(* ===== verification/Validate.v ===== *)
(** * internal/validate

    The pre-flight checks of a submission ([validate.go]).  [Result] is the list
    of error messages; [r.add] appends, so a function that takes [r *Result]
    returns the longer list.  Slices can panic, hence the [option]s. *)

From S2P Require Import Prelude GoStrings Hashing.
From Stdlib Require Import Ascii.

Record BuildInput := mkInput { in_Dockerfile : string; in_ImageTag : string }.

Record BulkEntry := mkEntry { Path : string; Name : string; Content : string; Tag : string }.

Definition Result := list string.

Definition Valid (r : Result) : bool := length r =? 0.

Definition add (r : Result) (what msg : string) : Result := r ++ [what +:+ ": " +:+ msg].

Section validate.
Context `{UnicodeTables}.

Definition validateImageRef (ref : string) (r : Result) : Result :=
  if 2 <? CountByte ref ":" then
    add r "dockerfile" ("invalid image ref: " +:+ ref +:+ " (too many colons)")
  else if Contains ref "://" then
    add r "dockerfile" ("invalid image ref: " +:+ ref +:+ " (contains ://)")
  else if Contains ref " " && negb (Contains (ToUpper ref) " AS ") then
    add r "dockerfile" ("invalid image ref: " +:+ ref +:+ " (contains spaces)")
  else r.

Definition validateTag (tag : string) (r : Result) : Result :=
  if Contains tag "://" then
    add r "image_tag" ("invalid: " +:+ tag +:+ " (contains ://)")
  else if 2 <? CountByte tag ":" then add r "image_tag" "too many colons in tag"
  else r.

(** The image a FROM line names once [--platform] and [AS] are cut off. *)
Definition strip_platform (img : string) : option string :=
  if HasPrefix (ToUpper img) "--PLATFORM" then
    match Index img " " with
    | Some idx => if 0 <? idx then TrimSpace <$> slice_from img (idx + 1) else Some img
    | None => Some img
    end
  else Some img.

Definition strip_alias (img : string) : option string :=
  match LastIndex (ToUpper img) " AS " with
  | Some idx => if 0 <? idx then TrimSpace <$> slice_to img idx else Some img
  | None => Some img
  end.

(** The loop of [validateDockerfile], with [hasFrom] and [r]. *)
Fixpoint validate_lines (lines : list string) (hasFrom : bool) (r : Result) :
    option (bool * Result) :=
  match lines with
  | [] => Some (hasFrom, r)
  | line :: lines =>
      let line := TrimSpace line in
      if String.eqb line "" || HasPrefix line "#" then validate_lines lines hasFrom r
      else if HasPrefix (ToUpper line) "FROM " then
        rest ← slice_from line 5;
        let img := TrimSpace rest in
        if String.eqb img "" then
          validate_lines lines true (add r "dockerfile" "FROM with empty image")
        else
          img ← strip_platform img;
          img ← strip_alias img;
          validate_lines lines true (validateImageRef img r)
      else validate_lines lines hasFrom r
  end.

Definition validateDockerfile (content : string) (r : Result) : option Result :=
  '(hasFrom, r) ← validate_lines (SplitByte content nl) false r;
  Some (if negb hasFrom then add r "dockerfile" "no FROM line found" else r).

Definition Single (inp : BuildInput) : option Result :=
  let content := TrimSpace (in_Dockerfile inp) in
  r ← (if String.eqb content "" then Some (add [] "dockerfile" "empty")
       else if Contains content (String nl "") || HasPrefix (ToUpper content) "FROM "
       then validateDockerfile content []
       else Some []);
  Some (if String.eqb (in_ImageTag inp) "" then add r "image_tag" "empty"
        else validateTag (in_ImageTag inp) r).

Fixpoint has_from_line (lines : list string) : bool :=
  match lines with
  | [] => false
  | line :: lines => if HasPrefix (ToUpper (TrimSpace line)) "FROM " then true
                     else has_from_line lines
  end.

Definition hasFROM (content : string) : bool := has_from_line (SplitByte content nl).

Fixpoint bulk_loop (i : nat) (entries : list BulkEntry) (r : Result) : Result :=
  match entries with
  | [] => r
  | e :: entries =>
      let prefix := "entry[" +:+ Sprint (Z.of_nat i) +:+ "] " +:+ Path e +:+ "/" +:+ Name e in
      if strlen (Content e) =? 0 then
        bulk_loop (S i) entries (add r prefix "empty Dockerfile")
      else bulk_loop (S i) entries
             (if negb (hasFROM (Content e)) then add r prefix "missing FROM line" else r)
  end.

Definition Bulk (entries : list BulkEntry) : Result :=
  let r := bulk_loop 0 entries [] in
  if length entries =? 0 then add r "bulk" "no Dockerfiles found" else r.

(** ** What the checks accept *)

Definition ref_ok (ref : string) : Prop :=
  CountByte ref ":" ≤ 2 ∧ Contains ref "://" = false ∧
  (Contains ref " " = true → Contains (ToUpper ref) " AS " = true).

Definition tag_ok (tag : string) : Prop :=
  tag ≠ "" ∧ Contains tag "://" = false ∧ CountByte tag ":" ≤ 2.

(** A line that the Dockerfile check looks at. *)
Definition from_line (line : string) : Prop :=
  let line := TrimSpace line in
  HasPrefix line "#" = false ∧ HasPrefix (ToUpper line) "FROM " = true.
#[global] Instance from_line_dec line : Decision (from_line line).
Proof. unfold from_line. apply _. Defined.

(** The reference it names, after the keyword. *)
Definition line_ref (line : string) : option string :=
  rest ← slice_from (TrimSpace line) 5;
  img ← strip_platform (TrimSpace rest);
  strip_alias img.

Definition from_line_ok (line : string) : Prop :=
  ∃ ref, line_ref line = Some ref ∧ ref_ok ref ∧
         TrimSpace (str_drop 5 (TrimSpace line)) ≠ "".

Lemma add_not_nil r what msg : Valid (add r what msg) = false.
Proof. unfold Valid, add. rewrite length_app. simpl. apply Nat.eqb_neq. lia. Qed.

Lemma validateImageRef_app ref r : validateImageRef ref r = r ++ validateImageRef ref [].
Proof. unfold validateImageRef, add. repeat case_match; by rewrite ?app_nil_r. Qed.

Lemma validateTag_app tag r : validateTag tag r = r ++ validateTag tag [].
Proof. unfold validateTag, add. repeat case_match; by rewrite ?app_nil_r. Qed.

Lemma Valid_app r1 r2 : Valid (r1 ++ r2) = Valid r1 && Valid r2.
Proof. by destruct r1, r2. Qed.

Lemma validateImageRef_valid ref : Valid (validateImageRef ref []) = true ↔ ref_ok ref.
Proof.
  unfold validateImageRef, ref_ok.
  destruct (Nat.ltb_spec 2 (CountByte ref ":")); [rewrite add_not_nil; split; [done|lia]|].
  destruct (Contains ref "://"); [rewrite add_not_nil; intuition congruence|].
  destruct (Contains ref " "), (Contains (ToUpper ref) " AS "); simpl;
    rewrite ?add_not_nil; intuition congruence.
Qed.

Lemma validateTag_valid tag :
  Valid (validateTag tag []) = true ↔ Contains tag "://" = false ∧ CountByte tag ":" ≤ 2.
Proof.
  unfold validateTag. destruct (Contains tag "://"); [rewrite add_not_nil; intuition congruence|].
  destruct (Nat.ltb_spec 2 (CountByte tag ":")); rewrite ?add_not_nil; split; try done; lia.
Qed.

(** The loop: it reports a bad FROM line and remembers having seen one. *)
Lemma validate_lines_spec lines hf r hf' r' :
  validate_lines lines hf r = Some (hf', r') →
  (Valid r' = true ↔ Valid r = true ∧ Forall (λ l, from_line l → from_line_ok l) lines) ∧
  (hf' = true ↔ hf = true ∨ Exists from_line lines).
Proof.
  revert hf r; induction lines as [|l ls IH]; intros hf r; cbn [validate_lines].
  { intros [= <- <-]. rewrite Exists_nil. split; [|tauto]. split; [by auto|tauto]. }
  rewrite Forall_cons, Exists_cons.
  destruct (String.eqb (TrimSpace l) "" || HasPrefix (TrimSpace l) "#") eqn:Hskip.
  { intros Hl. assert (¬ from_line l) as Hn.
    { intros [Hc Hu]. rewrite Hc, orb_false_r in Hskip. apply String.eqb_eq in Hskip.
      rewrite Hskip in Hu. done. }
    destruct (IH _ _ Hl) as [-> ->]. tauto. }
  apply orb_false_iff in Hskip as [_ Hc].
  destruct (HasPrefix (ToUpper (TrimSpace l)) "FROM ") eqn:Hu; cycle 1.
  { intros Hl. assert (¬ from_line l) as Hn by (intros [_ ?]; congruence).
    destruct (IH _ _ Hl) as [-> ->]. tauto. }
  assert (from_line l) as Hf by by split.
  destruct (slice_from (TrimSpace l) 5) as [rest|] eqn:Es; [|done]. cbn [mbind option_bind].
  assert (rest = str_drop 5 (TrimSpace l)) as ->.
  { unfold slice_from in Es. case_match; congruence. }
  destruct (String.eqb_spec (TrimSpace (str_drop 5 (TrimSpace l))) "") as [He|He].
  { intros Hl. destruct (IH _ _ Hl) as [-> ->]. rewrite add_not_nil.
    split; [|tauto]. split; [by intros [? _]|]. intros (_ & Hok & _).
    destruct (Hok Hf) as (? & _ & _ & ?). done. }
  destruct (strip_platform _) as [img|] eqn:Ep; [|done]. cbn [mbind option_bind].
  destruct (strip_alias img) as [ref|] eqn:Ea; [|done]. cbn [mbind option_bind].
  intros Hl. destruct (IH _ _ Hl) as [-> ->].
  rewrite validateImageRef_app, Valid_app, andb_true_iff, validateImageRef_valid.
  assert (line_ref l = Some ref) as Hr.
  { unfold line_ref. rewrite Es. cbn [mbind option_bind]. by rewrite Ep. }
  assert (from_line_ok l ↔ ref_ok ref) as Hok.
  { unfold from_line_ok. rewrite Hr. split; [by intros (? & [= <-] & ? & _)|]. by exists ref. }
  tauto.
Qed.

(** ASCII images: the cuts are in range. *)
Lemma strip_platform_ascii img :
  is_ascii img = true → ∃ img', strip_platform img = Some img' ∧ is_ascii img' = true.
Proof.
  intros Ha. unfold strip_platform. destruct (HasPrefix _ _); [|by eauto].
  destruct (Index img " ") as [idx|] eqn:E; [|by eauto].
  destruct (0 <? idx); [|by eauto]. apply Index_bound in E. simpl in E.
  rewrite slice_from_ok by lia. eexists. split; [done|].
  apply str_all_TrimSpace, str_all_drop, Ha.
Qed.

Lemma strip_alias_ascii img : is_ascii img = true → is_Some (strip_alias img).
Proof.
  intros Ha. unfold strip_alias. destruct (LastIndex _ _) as [idx|] eqn:E; [|by eexists].
  destruct (0 <? idx); [|by eexists]. apply LastIndex_bound in E.
  rewrite strlen_ToUpper in E by done. rewrite slice_to_ok by lia. by eexists.
Qed.

Lemma validate_lines_ascii lines hf r :
  Forall (λ l, is_ascii l = true) lines → is_Some (validate_lines lines hf r).
Proof.
  intros Hl. revert hf r; induction Hl as [|l ls Ha _ IH]; intros hf r;
    cbn [validate_lines]; [by eexists|].
  apply (str_all_TrimSpace _) in Ha. destruct (_ || _); [done|].
  destruct (HasPrefix _ "FROM ") eqn:E; [|done].
  apply HasPrefix_length in E. rewrite strlen_ToUpper in E by done.
  rewrite slice_from_ok by exact E. cbn [mbind option_bind].
  destruct (String.eqb _ ""); [done|].
  destruct (strip_platform_ascii (TrimSpace (str_drop 5 (TrimSpace l)))) as (img & -> & Hi).
  { apply str_all_TrimSpace, str_all_drop, Ha. }
  cbn [mbind option_bind]. destruct (strip_alias_ascii img Hi) as [ref ->].
  cbn [mbind option_bind]. done.
Qed.

Lemma has_from_line_spec lines :
  has_from_line lines = true ↔
  Exists (λ l, HasPrefix (ToUpper (TrimSpace l)) "FROM " = true) lines.
Proof.
  induction lines as [|l ls IH]; simpl; [by rewrite Exists_nil|].
  rewrite Exists_cons, <- IH. destruct (HasPrefix _ _); intuition congruence.
Qed.

(** A bulk entry that can be built. *)
Definition entry_ok (e : BulkEntry) : Prop :=
  Content e ≠ "" ∧
  Exists (λ l, HasPrefix (ToUpper (TrimSpace l)) "FROM " = true) (SplitByte (Content e) nl).
#[global] Instance entry_ok_dec e : Decision (entry_ok e).
Proof. unfold entry_ok. apply _. Defined.

Lemma bulk_loop_length i entries r :
  length (bulk_loop i entries r) = length r + length (filter (λ e, ¬ entry_ok e) entries).
Proof.
  revert i r; induction entries as [|e es IH]; intros i r; cbn [bulk_loop]; [simpl; lia|].
  rewrite filter_cons. destruct (Nat.eqb_spec (strlen (Content e)) 0) as [E|E].
  - rewrite decide_True by (intros [? _]; destruct (Content e); done).
    rewrite IH. unfold add. rewrite length_app. simpl. lia.
  - unfold hasFROM. pose proof (has_from_line_spec (SplitByte (Content e) nl)) as Hs.
    destruct (has_from_line _); simpl; rewrite IH.
    + rewrite decide_False; [simpl; lia|]. intros Hn. apply Hn. split; [by intros Hc; rewrite Hc in E|].
      by apply Hs.
    + rewrite decide_True by (intros [_ ?%Hs]; done). unfold add. rewrite length_app. simpl. lia.
Qed.

(** The tag check at the end of Single, after errors [r]. *)
Lemma tag_check tag r (P : Prop) :
  (Valid r = true ↔ P) →
  Valid (if String.eqb tag "" then add r "image_tag" "empty" else validateTag tag r) = true ↔
  P ∧ tag_ok tag.
Proof.
  intros HP. unfold tag_ok.
  destruct (String.eqb_spec tag ""); [rewrite add_not_nil; intuition congruence|].
  rewrite validateTag_app, Valid_app, andb_true_iff, validateTag_valid, HP. tauto.
Qed.

(** ** Properties *)

(** C33. Single answers on every ASCII Dockerfile and accepts exactly the submissions
    whose Dockerfile is not blank, whose tag is a plausible reference, and, when the
    Dockerfile looks like content rather than a file name, that have a FROM line and
    only FROM lines with well-formed image references. *)
Theorem Single_accepts (inp : BuildInput) (Ha : is_ascii (in_Dockerfile inp) = true) :
  let content := TrimSpace (in_Dockerfile inp) in
  let lines := SplitByte content nl in
  ∃ r, Single inp = Some r ∧
    (Valid r = true ↔
     content ≠ "" ∧ tag_ok (in_ImageTag inp) ∧
     (Contains content (String nl "") = true ∨ HasPrefix (ToUpper content) "FROM " = true →
      Exists from_line lines ∧ Forall (λ l, from_line l → from_line_ok l) lines)).
Proof.
  cbv zeta. set (content := TrimSpace (in_Dockerfile inp)).
  unfold Single. fold content. destruct (String.eqb_spec content "") as [Hc|Hc].
  { eexists. split; [done|]. rewrite (tag_check _ _ False); [tauto|]. by rewrite add_not_nil. }
  destruct (Contains content (String nl "") || HasPrefix (ToUpper content) "FROM ") eqn:E.
  - apply orb_true_iff in E. unfold validateDockerfile.
    destruct (validate_lines_ascii (SplitByte content nl) false []) as [[hf r0] Hl].
    { apply str_all_SplitByte, str_all_TrimSpace, Ha. }
    rewrite Hl. cbn [mbind option_bind]. apply validate_lines_spec in Hl as [Hv Hf].
    eexists. split; [done|].
    rewrite (tag_check _ _ (Exists from_line (SplitByte content nl) ∧
        Forall (λ l, from_line l → from_line_ok l) (SplitByte content nl))); [tauto|].
    destruct hf; simpl; [rewrite Hv|rewrite add_not_nil]; intuition congruence.
  - apply orb_false_iff in E as [E1 E2]. eexists. split; [done|].
    rewrite (tag_check _ _ True), E1, E2 by done. intuition congruence.
Qed.

(** Bulk reports one error for each entry that is empty or has no FROM line, and
    one error for an empty submission; so it accepts exactly the non-empty
    submissions in which every entry can be built. *)
Lemma Bulk_reports (entries : list BulkEntry) :
  length (Bulk entries) =
    (if decide (entries = []) then 1 else length (filter (λ e, ¬ entry_ok e) entries)) ∧
  (Valid (Bulk entries) = true ↔ entries ≠ [] ∧ Forall entry_ok entries).
Proof.
  assert (length (Bulk entries) =
    (if decide (entries = []) then 1 else length (filter (λ e, ¬ entry_ok e) entries))) as Hl.
  { unfold Bulk. destruct entries as [|e es]; [done|]. rewrite decide_False by done.
    exact (bulk_loop_length 0 (e :: es) []). }
  split; [done|]. unfold Valid. rewrite Nat.eqb_eq, Hl. case_decide as He; [by split; [|intros [? _]]|].
  rewrite length_zero_iff_nil. split.
  - intros Hf. split; [done|]. apply Forall_forall. intros e Hin.
    apply dec_stable. intros Hn.
    exact (filter_nil_not_elem_of _ _ _ Hf Hn Hin).
  - intros [_ Hok]. apply filter_none. eapply Forall_impl; [exact Hok|]. by intros e ? [].
Qed.
End validate.

Section examples.
#[local] Existing Instance no_special.

Lemma Single_accepts_witness :
  ∃ r, Single (mkInput "FROM --platform=linux/amd64 golang:1.22 AS build" "registry:5000/app:1") = Some r
       ∧ Valid r = true.
Proof.
  destruct (Single_accepts
    (mkInput "FROM --platform=linux/amd64 golang:1.22 AS build" "registry:5000/app:1"))
    as (r & Hr & _); [vm_compute; reflexivity|].
  exists r. split; [exact Hr|].
  assert (Some r = Some []) as [= ->] by (rewrite <- Hr; vm_compute; reflexivity). reflexivity.
Defined.
End examples.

◆ TASK
Once you find the line containing "Definition Valid (r", stop: reproduce exactly that line and every line of the data before it, and nothing else.

◆ ANSWER AREA
(* ===== verification/Validate.v ===== *)
(** * internal/validate

    The pre-flight checks of a submission ([validate.go]).  [Result] is the list
    of error messages; [r.add] appends, so a function that takes [r *Result]
    returns the longer list.  Slices can panic, hence the [option]s. *)

From S2P Require Import Prelude GoStrings Hashing.
From Stdlib Require Import Ascii.

Record BuildInput := mkInput { in_Dockerfile : string; in_ImageTag : string }.

Record BulkEntry := mkEntry { Path : string; Name : string; Content : string; Tag : string }.

Definition Result := list string.

Definition Valid (r : Result) : bool := length r =? 0.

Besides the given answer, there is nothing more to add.